BLANTYRE,Malawi(AP): Malawi’s government confirmed Saturday that President Bingu wa Mutharika is dead, and the vice president moved to take charge after more than a day of uncertainty over who was running this impoverished southern African country.
In a statement, Malawi’s chief secretary, Bright Msaka, said 78-year-old Mr. Mutharika died on Thursday. “His Excellency the President Ngwazi Professor Bingu wa Mutharika, who suffered cardiac arrest at the State House in Lilongwe at about 11:15 a.m. on Thursday, April 5, 2012, was confirmed dead on the same day upon arrival at the One Military Hospital in Pretoria, South Africa,” Mr. Msaka said in a statement.Vice President Joyce Banda on Saturday moved to take charge of the country by holding a news conference at which the Cabinet ministers appeared and by calling for 10 days of national mourning.
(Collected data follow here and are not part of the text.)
Lemma foldl_min (l : list Z) a : (foldl minq a l ∈ a :: l) /\ forall u, u ∈ a :: l -> foldl minq a l <= u.
Proof.
  revert a. induction l as [|b l IH]; intros a; cbn [foldl].
  - split; [set_solver|]. intros u Hu. assert (u = a) as -> by set_solver. lia.
  - rewrite minq_min. destruct (IH (Z.min a b)) as [H1 H2]. split.
    + destruct (Z.min_spec a b) as [[_ E]|[_ E]]; rewrite E in *; set_solver.
    + pose proof (H2 (Z.min a b) ltac:(set_solver)) as Hm.
      intros u Hu. assert (u = a \/ u = b \/ u ∈ l) as [->|[->|Hl]] by set_solver; [lia|lia|]. apply H2. set_solver.
Qed.

Lemma svminv_least (v : list Z) : (0 < length v)%nat -> (exists l, (l < length v)%nat /\ lane v l = svminv v) /\
  forall l, (l < length v)%nat -> svminv v <= lane v l.
Proof.
  intros Hl. destruct v as [|a v]; [simpl in Hl; lia|]. unfold svminv. cbn [drop]. change (lane (a :: v) 0) with a.
  destruct (foldl_min v a) as [H1 H2]. split.
  - apply list_elem_of_lookup_1 in H1 as [l E]. exists l. split; [by eapply lookup_lt_Some|]. by apply lane_some.
  - intros l Hlt. apply H2. eapply list_elem_of_lookup_2. by apply lane_lookup.
Qed.

Lemma svlastb_some pg (v : list Z) : (exists l, (l < length v)%nat /\ nth l pg false = true) ->
  exists l, (l < length v)%nat /\ nth l pg false = true /\ svlastb pg v = lane v l.
Proof.
  intros (l0 & Hl0 & Hp0). unfold svlastb. set (f := filter _ _).
  destruct (last f) as [l|] eqn:E.
  - exists l. apply last_Some_elem_of, list_elem_of_filter in E as [Hp Hin%elem_of_seq]. cbn [default]. split_and!; [lia|done|done].
  - apply last_None in E. exfalso. assert (l0 ∈ f) as Hin; [|rewrite E in Hin; by apply elem_of_nil in Hin].
    apply list_elem_of_filter. split; [done|]. apply elem_of_seq. lia.
Qed.

(** ** Lanes that keep their least element *)

Section least.
Context `{HI : !SveImpl} (v : nat -> Z) (n : nat) (top : Z).
#[local] Abbreviation w := (@svcntw HI).
Hypothesis Hn : Z.of_nat n <= 2 ^ 32.

(** After the elements below [i]: every lane holds an element of the array and
    its position, or the start value, and nothing of its own is below. *)
Definition lane_good (i l : nat) (val idx : Z) : Prop :=
  ((exists t, (t < n)%nat /\ val = v t /\ idx = Z.of_nat t) \/ (val = top /\ idx = 0)) /\
  forall j, (j < i)%nat -> (j mod w = l)%nat -> val <= v j.
Definition lanes_good (i : nat) (vals idxs : list Z) : Prop :=
  length vals = w /\ length idxs = w /\ forall l, (l < w)%nat -> lane_good i l (lane vals l) (lane idxs l).

Lemma lane_svsel cmp (a b : list Z) l : (l < length cmp)%nat -> (l < length a)%nat -> (l < length b)%nat ->
  lane (svsel cmp a b) l = if nth l cmp false then lane a l else lane b l.
Proof.
  intros Hc Ha Hb. apply lane_some. apply lookup_zip_with_Some. exists (nth l cmp false), (lane a l, lane b l).
  split_and!; [by destruct (nth l cmp false)| |].
  - destruct (lookup_lt_is_Some_2 cmp l Hc) as [m Hm]. by rewrite (nth_lookup_Some _ _ _ _ Hm).
  - apply lookup_zip_with_Some. exists (lane a l), (lane b l). split_and!; [done|by apply lane_lookup|by apply lane_lookup].
Qed.

Lemma nth_cmplt m (a b : list Z) l : (l < w)%nat -> length a = w -> length b = w ->
  nth l (svcmplt (prefix w m) a b) false = (l <? m)%nat && (lane a l <? lane b l).
Proof.
  intros Hl Ha Hb. apply nth_lookup_Some, lookup_zip_with_Some. exists (l <? m)%nat, (lane a l <? lane b l).
  split_and!; [done| |].
  - unfold prefix. by rewrite list_lookup_fmap, lookup_seq_lt.
  - apply lookup_zip_with_Some. exists (lane a l), (lane b l). split_and!; [done|apply lane_lookup; lia|apply lane_lookup; lia].
Qed.

Lemma length_cmplt m (a b : list Z) : length a = w -> length b = w -> length (svcmplt (prefix w m) a b) = w.
Proof. intros Ha Hb. unfold svcmplt. rewrite !length_zip_with, length_prefix. lia. Qed.

Lemma mod_next i l : (exists k, i = k * w)%nat -> (l < w)%nat -> ((i + l) mod w = l)%nat.
Proof. intros [k ->] Hl. rewrite Nat.add_comm, Nat.Div0.mod_add. by apply Nat.mod_small. Qed.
“I wish to direct that all national flags at public buildings be flown at half mast and that the Malawi Broadcasting Corp. and private media of goodwill will play somber music,” she said at a news conference at her official Area 12 residence in the capital, Lilongwe.
Under the constitution, the vice president should take over to complete Mr. Mutharika’s term, due to end in early 2014.
Ms. Banda had clashed with Mr. Mutharika and had been expelled from his party. The delay in announcing his death had led to speculation that politicians were squabbling over succession.
Mr. Mutharika had favored his brother, Foreign Affairs Minister Peter Arthur Mutharika, over Ms. Banda, appointing him as acting president when he traveled. On Friday, Mr. Mutharika’s party had named the brother as its acting head, though the party didn’t then confirm Mr. Mutharika’s death.
Mr. Mutharika, the president, was a former World Bank official once heralded for his stewardship of one of the world’s poorest countries. In recent years, he had been accused of trampling on democratic rights. He first came to power in a 2004 election and was overwhelmingly re-elected five years later.During his first term, Mr. Mutharika persisted with a program to help farmers buy fertilizer even though Western donor nations and agencies said subsidies should be avoided in a free market. His subsidies were credited with boosting Malawi’s economy.
In more recent years, the economy has stumbled, with shortages of fuel and foreign currency and high unemployment.
Antigovernment demonstrations across Malawi last year were met with an unprecedented security crackdown that resulted in at least 19 deaths.
Malawi’s relations with foreign donors had been strained by accusations that Mr. Mutharika is authoritarian and responsible for human-rights abuses. Last month, a U.S. aid agency that rewards good governance suspended $350 million of assistance to Malawi.